Medline ® Abstract for Reference 34
of 'Treatment of male sexual dysfunction'
The use of treatments for erectile dysfunction among survivors of prostate carcinoma.
Schover LR, Fouladi RT, Warneke CL, Neese L, Klein EA, Zippe C, Kupelian PA
BACKGROUND: The objectives of this survey were to describe the prevalence of using a treatment for erectile dysfunction (ED) among men after therapy for localized prostate carcinoma and to construct models explaining the variance in trying a treatment, treatment success, and adherence to treatment.
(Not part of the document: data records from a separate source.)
(** What a run leaves when it stores the banner under the next name of
    the series. *)
Definition banner_written (nd_value : N -> option N)
    (before after : gmap str node) : Prop :=
  let entries := entries_of before (lit "images") in
  let filename := next_name nd_value (lit "img") (lit ".png") (entries.*1) in
  (filename ∉ entries.*1)
  /\ after = <[lit "images" :=
                Directory (entries ++ [(filename, Picture banner)])]> before.

(** Sample tables and inputs used to evaluate the definitions. *)

(** No digit above U+007F. *)
Definition ascii_only : N -> option N := fun _ => None.

(** ARABIC-INDIC DIGIT ZERO..NINE, U+0660..U+0669. *)
Definition arabic_indic : N -> option N :=
  fun c => if (1632 <=? c) && (c <=? 1641) then Some (c - 1632) else None.

Definition start_state (inp : list str) (m : gmap str node) : state :=
  {| stdin := inp; fs := m; trace := [] |}.

(** A provider that answers with a text part and a 512x512 image, a
    standard output that encodes everything, and a disk that accepts every
    write. *)
Definition sample_world (environ file_key : option str)
    (file_present : bool) : world :=
  {| environ_key := environ;
     dotenv_file := if file_present then Some file_key else None;
     client_ok := fun _ => true;
     respond := fun _ _ => Parts [TextPart; InlineData (Some (Image 512 512))];
     stdout_encodes := fun _ => true;
     resize_ok := fun _ => true;
     save_outcome := fun _ _ _ => Written;
     save_elsewhere := fun m _ _ => (Written, m) |}.

(** A world with the key in the environment, a provider that always gives
    the same answer, and a disk that accepts every write or completes
    none. *)
Definition fixed_world (answer : response) (disk : bool) : world :=
  {| environ_key := Some (lit "secret");
     dotenv_file := None;
     client_ok := fun _ => true;
     respond := fun _ _ => answer;
     stdout_encodes := fun _ => true;
     resize_ok := fun _ => true;
     save_outcome := fun _ _ _ => if disk then Written else NotCompleted;
     save_elsewhere := fun m _ _ => (Written, m) |}.


(** A world whose client cannot be constructed. *)
Definition no_client_world : world :=
  {| environ_key := Some (lit "bad");
     dotenv_file := None;
     client_ok := fun _ => false;
     respond := fun _ _ => NoParts;
     stdout_encodes := fun _ => true;
     resize_ok := fun _ => true;
     save_outcome := fun _ _ _ => Written;
     save_elsewhere := fun m _ _ => (Written, m) |}.

Definition two_images : gmap str node :=
  {[ lit "images" := Directory [(lit "img1.png", Other);
                                (lit "img2.png", Other)] ]}.

(** * Properties *)

(** ** The pattern *)

Lemma match_literal_spec (s subject rest : str) :
  match_literal s subject = Some rest <-> subject = s ++ rest.
Proof.
  revert subject. induction s as [|c s IH]; intros subject; simpl.
  - split; [intros [= ->]; reflexivity | intros ->; reflexivity].
  - destruct subject as [|d subject].
    + split; discriminate.
    + destruct (N.eqb_spec c d) as [->|Hne].
      * rewrite IH. split; [intros ->; reflexivity | intros [= ->]; reflexivity].
      * split; [discriminate | intros [= <- _]; contradiction].
Qed.

Lemma match_literal_app (s rest : str) : match_literal s (s ++ rest) = Some rest.
Proof. apply match_literal_spec. reflexivity. Qed.

Lemma match_dollar_spec (subject : str) :
  match_dollar subject = true <-> subject = [] \/ subject = [NEWLINE].
Proof.
  destruct subject as [|c [|d subject]]; simpl.
  - split; auto.
  - rewrite N.eqb_eq. split.
    + intros ->. right. reflexivity.
    + intros [H|[= ->]]; [discriminate | reflexivity].
  - split; [discriminate | intros [H|H]; discriminate].
Qed.

Lemma match_ext_end_spec (ext subject : str) :
  match_ext_end ext subject = true
  <-> subject = ext \/ subject = ext ++ [NEWLINE].
Proof.
  unfold match_ext_end.
  destruct (match_literal ext subject) as [rest|] eqn:E.
  - apply match_literal_spec in E. subst subject.
    rewrite match_dollar_spec. split.
    + intros [-> | ->]; [left; apply app_nil_r | right; reflexivity].
    + intros [H|H].
      * left. apply (app_inv_head ext). rewrite app_nil_r. exact H.
      * right. apply (app_inv_head ext). exact H.
  - split; [discriminate|].
    intros [-> | ->].
    + pose proof (match_literal_app ext []) as H.
      rewrite app_nil_r in H. congruence.
    + rewrite match_literal_app in E. discriminate.
Qed.

(** A list that is its own tail after one more element is constant. *)
Lemma snoc_eq_cons {A} (l : list A) (a b : A) : l ++ [a] = b :: l -> a = b.
Proof.
  revert b. induction l as [|x l IH]; intros b; simpl.
  - intros [= ->]. reflexivity.
  - intros [= -> H]. apply IH in H. exact H.
Qed.

Section PatternFacts.

Variable nd_value : N -> option N.

Local Abbreviation digit := (fun c => is_digit nd_value c = true).

Lemma newline_not_digit : is_digit nd_value NEWLINE = false.
Proof. reflexivity. Qed.

(** A subject accepted by [{ext}$] does not start with a digit group
    followed by another accepted subject: taking more digits than the
    name has cannot succeed. *)
Lemma ends_no_group (ext tail g rest : str) :
  g <> [] -> Forall digit g -> ends ext tail -> ends ext rest ->
  tail <> g ++ rest.
Proof.
  intros Hne Hd Ht Hr E.
  assert (Hlen : length tail = (length g + length rest)%nat)
    by (rewrite E, length_app; reflexivity).
  destruct g as [|d g]; [contradiction|]. simpl in Hlen.
  destruct Ht as [-> | ->], Hr as [-> | ->];
    rewrite ?length_app in Hlen; simpl in Hlen; try lia.
  assert (g = []) as -> by (destruct g; [reflexivity | simpl in Hlen; lia]).
  simpl in E. apply snoc_eq_cons in E. subst d.
  apply Forall_inv in Hd. rewrite newline_not_digit in Hd. discriminate.
Qed.

Lemma match_group_sound (ext subject g : str) :
  match_group_ext_end nd_value ext subject = Some g ->
  g <> [] /\ Forall digit g /\ exists tail, ends ext tail /\ subject = g ++ tail.
Proof.
  revert g. induction subject as [|c subject IH]; intros g; simpl.
  - discriminate.
  - destruct (is_digit nd_value c) eqn:Hc; [|discriminate].
    destruct (match_group_ext_end nd_value ext subject) as [g'|] eqn:E.
    + intros [= <-]. destruct (IH g' eq_refl) as (_ & Hd & tail & Ht & ->).
      repeat split; [discriminate | constructor; assumption |].
      exists tail. split; [assumption | reflexivity].
    + destruct (match_ext_end ext subject) eqn:Et; [|discriminate].
      intros [= <-]. apply match_ext_end_spec in Et.
      repeat split; [discriminate | constructor; [assumption | constructor] |].
      exists subject. split; [exact Et | reflexivity].
Qed.

Lemma match_group_complete (ext g tail : str) :
  g <> [] -> Forall digit g -> ends ext tail ->
  match_group_ext_end nd_value ext (g ++ tail) = Some g.
Proof.
  intros Hne Hd Ht. induction g as [|c g IH]; [contradiction|].
  apply Forall_cons in Hd as [Hc Hd]. simpl. rewrite Hc.
  destruct g as [|c' g].
  - simpl.
    destruct (match_group_ext_end nd_value ext tail) as [g'|] eqn:E.
    + apply match_group_sound in E as (Hne' & Hd' & rest & Hr & E).
      exfalso. exact (ends_no_group ext tail g' rest Hne' Hd' Ht Hr E).
    + apply match_ext_end_spec in Ht. rewrite Ht. reflexivity.
  - rewrite IH; [reflexivity | discriminate | assumption].
Qed.

(** [pattern.match] succeeds exactly on [prefix], a non-empty digit
    group, [ext], and then nothing or one final newline; group 1 is the
    digit group. *)
Lemma pattern_match_spec (prefix ext fname g : str) :
  pattern_match nd_value prefix ext fname = Some g
  <-> g <> [] /\ Forall digit g
      /\ exists tail, ends ext tail /\ fname = prefix ++ g ++ tail.
Proof.
  unfold pattern_match. split.
  - destruct (match_literal prefix fname) as [rest|] eqn:E; [|discriminate].
    apply match_literal_spec in E. subst fname. intros H.
    apply match_group_sound in H as (Hne & Hd & tail & Ht & ->).
    repeat split; try assumption. exists tail. split; [assumption|reflexivity].
  - intros (Hne & Hd & tail & Ht & ->).
    rewrite match_literal_app. apply match_group_complete; assumption.
Qed.

End PatternFacts.

(** ** [int] and [str] *)

Section NumberFacts.

Variable nd_value : N -> option N.

Local Abbreviation digit := (fun c => is_digit nd_value c = true).
Local Abbreviation ascii_digit := (fun c : N => 48 <= c <= 57).

Lemma ascii_digit_value (c : N) :
  48 <= c <= 57 -> digit_value nd_value c = Some (c - 48).
Proof.
  intros [H1 H2]. unfold digit_value.
  apply N.leb_le in H1, H2. rewrite H1, H2. reflexivity.
Qed.

Lemma ascii_digit_is_digit (c : N) : 48 <= c <= 57 -> digit c.
Proof.
  intros H. unfold is_digit. rewrite ascii_digit_value by exact H. reflexivity.
Qed.

Lemma py_int_app (a b : str) :
  py_int nd_value (a ++ b)
  = fold_left (fun acc c => 10 * acc + default 0 (digit_value nd_value c))
      b (py_int nd_value a).
Proof. unfold py_int. apply fold_left_app. Qed.

Lemma py_int_snoc (a : str) (c : N) :
  py_int nd_value (a ++ [c])
  = 10 * py_int nd_value a + default 0 (digit_value nd_value c).
Proof. rewrite py_int_app. reflexivity. Qed.

(** Leading zeros do not change the value. *)
Lemma py_int_zeros (k : nat) (s : str) :
  py_int nd_value (repeat 48 k ++ s) = py_int nd_value s.
Proof.
  rewrite py_int_app.
  assert (py_int nd_value (repeat 48 k) = 0) as ->; [|reflexivity].
  induction k as [|k IH]; [reflexivity|].
  change (repeat 48 (S k)) with (48 :: repeat 48 k).
  rewrite repeat_cons, py_int_snoc, IH. reflexivity.
Qed.

Lemma log2_div10 (n : N) : 10 <= n -> N.log2 (n / 10) < N.log2 n.
Proof.
  intros H.
  assert (Hq : 0 < n / 10) by (apply N.div_str_pos; lia).
  assert (H2 : 2 * (n / 10) <= n).
  { pose proof (N.Div0.mul_div_le n 10). lia. }
  apply N.log2_le_mono in H2. rewrite N.log2_double in H2 by exact Hq. lia.
Qed.

Lemma py_str_fuel_spec (fuel : nat) (n : N) :
  (N.to_nat (N.log2 n) < fuel)%nat ->
  py_str_fuel fuel n <> []
  /\ Forall ascii_digit (py_str_fuel fuel n)
  /\ py_int nd_value (py_str_fuel fuel n) = n.
Proof.
  revert n. induction fuel as [|fuel IH]; intros n Hf; [lia|].
  simpl. destruct (N.ltb_spec n 10) as [Hlt|Hge].
  - repeat split; [discriminate | repeat constructor; cbv beta; lia |].
    unfold py_int. simpl. rewrite ascii_digit_value by lia. simpl. lia.
  - destruct (IH (n / 10)) as (Hne & Hd & Hv).
    { pose proof (log2_div10 n Hge). lia. }
    pose proof (N.mod_upper_bound n 10 ltac:(lia)) as Hm.
    pose proof (N.div_mod n 10 ltac:(lia)) as Hn.
    set (q := n / 10) in *. set (r := n mod 10) in *. clearbody q r.
    repeat split.
    + intros E. apply app_eq_nil in E as [_ E]. discriminate.
    + apply Forall_app. split; [exact Hd|].
      constructor; [cbv beta; lia | constructor].
    + rewrite py_int_snoc, Hv, ascii_digit_value by lia. simpl. lia.
Qed.

Lemma py_str_spec (n : N) :
  py_str n <> []
  /\ Forall ascii_digit (py_str n)
  /\ py_int nd_value (py_str n) = n.
Proof. apply py_str_fuel_spec. lia. Qed.

Lemma py_str_digits (n : N) : Forall digit (py_str n).
Proof.
  destruct (py_str_spec n) as (_ & H & _).
  eapply Forall_impl; [exact H|]. intros c Hc. apply ascii_digit_is_digit, Hc.
Qed.

Lemma py_int_py_str (n : N) : py_int nd_value (py_str n) = n.
Proof. apply py_str_spec. Qed.

Lemma py_str_nonempty (n : N) : py_str n <> [].
Proof. apply py_str_spec. Qed.

End NumberFacts.

(** ** The scan *)

Section ScanFacts.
METHODS: A postal survey was sent to 2636 men in The Cleveland Clinic Foundation's Prostate Cancer Registry who were treated initially with either definitive radiotherapy or prostatectomy for localized prostate carcinoma. The survey asked about demographic items, past and current sexual functioning, and the partner's sexual function. Men were asked about their current and intended use of medical treatments for ED. Standardized questionnaires included the Sexual Self-Schema Scale-Male Version, the International Index of Erectile Function, urinary and bowel symptom scales from the Los Angeles Prostate Cancer Index), and the Short-Form Health Survey.
RESULTS: The return rate was 49%. Differences between men who returned the questionnaire and men who did not respond suggest that the sample was weighted toward men who were more interested in staying active sexually. ED was a problem for 85% of men, and 59% of this group used at least 1 treatment for ED. Only 38% of men found that a medical treatment was at least somewhat helpful in improving their sex lives, however, and 30% of respondents still were using at least 1 treatment at the time of the survey. Factors that were associated with the efficacy of treatments for ED and with their continued use included having a sexual partner, younger age, choosing a treatment for prostate carcinoma that was more likely to spare some sexual function, and not having had neoadjuvant or current antiandrogen therapy. Men who tried a greater number of treatments for ED were more likely to find one that worked. Men were more likely to continue using treatments for ED that produced greater improvements in sexual function.
CONCLUSIONS: The success of medical treatments for men with ED among long-term survivors of prostate carcinoma is limited. Men prefer noninvasive treatments, although invasive treatments are more effective. Sexual counseling for men and their partners is recommended, because it may increase the use of medical therapies for ED. Creating more realistic expectations in both partners also may enhance treatment adherence.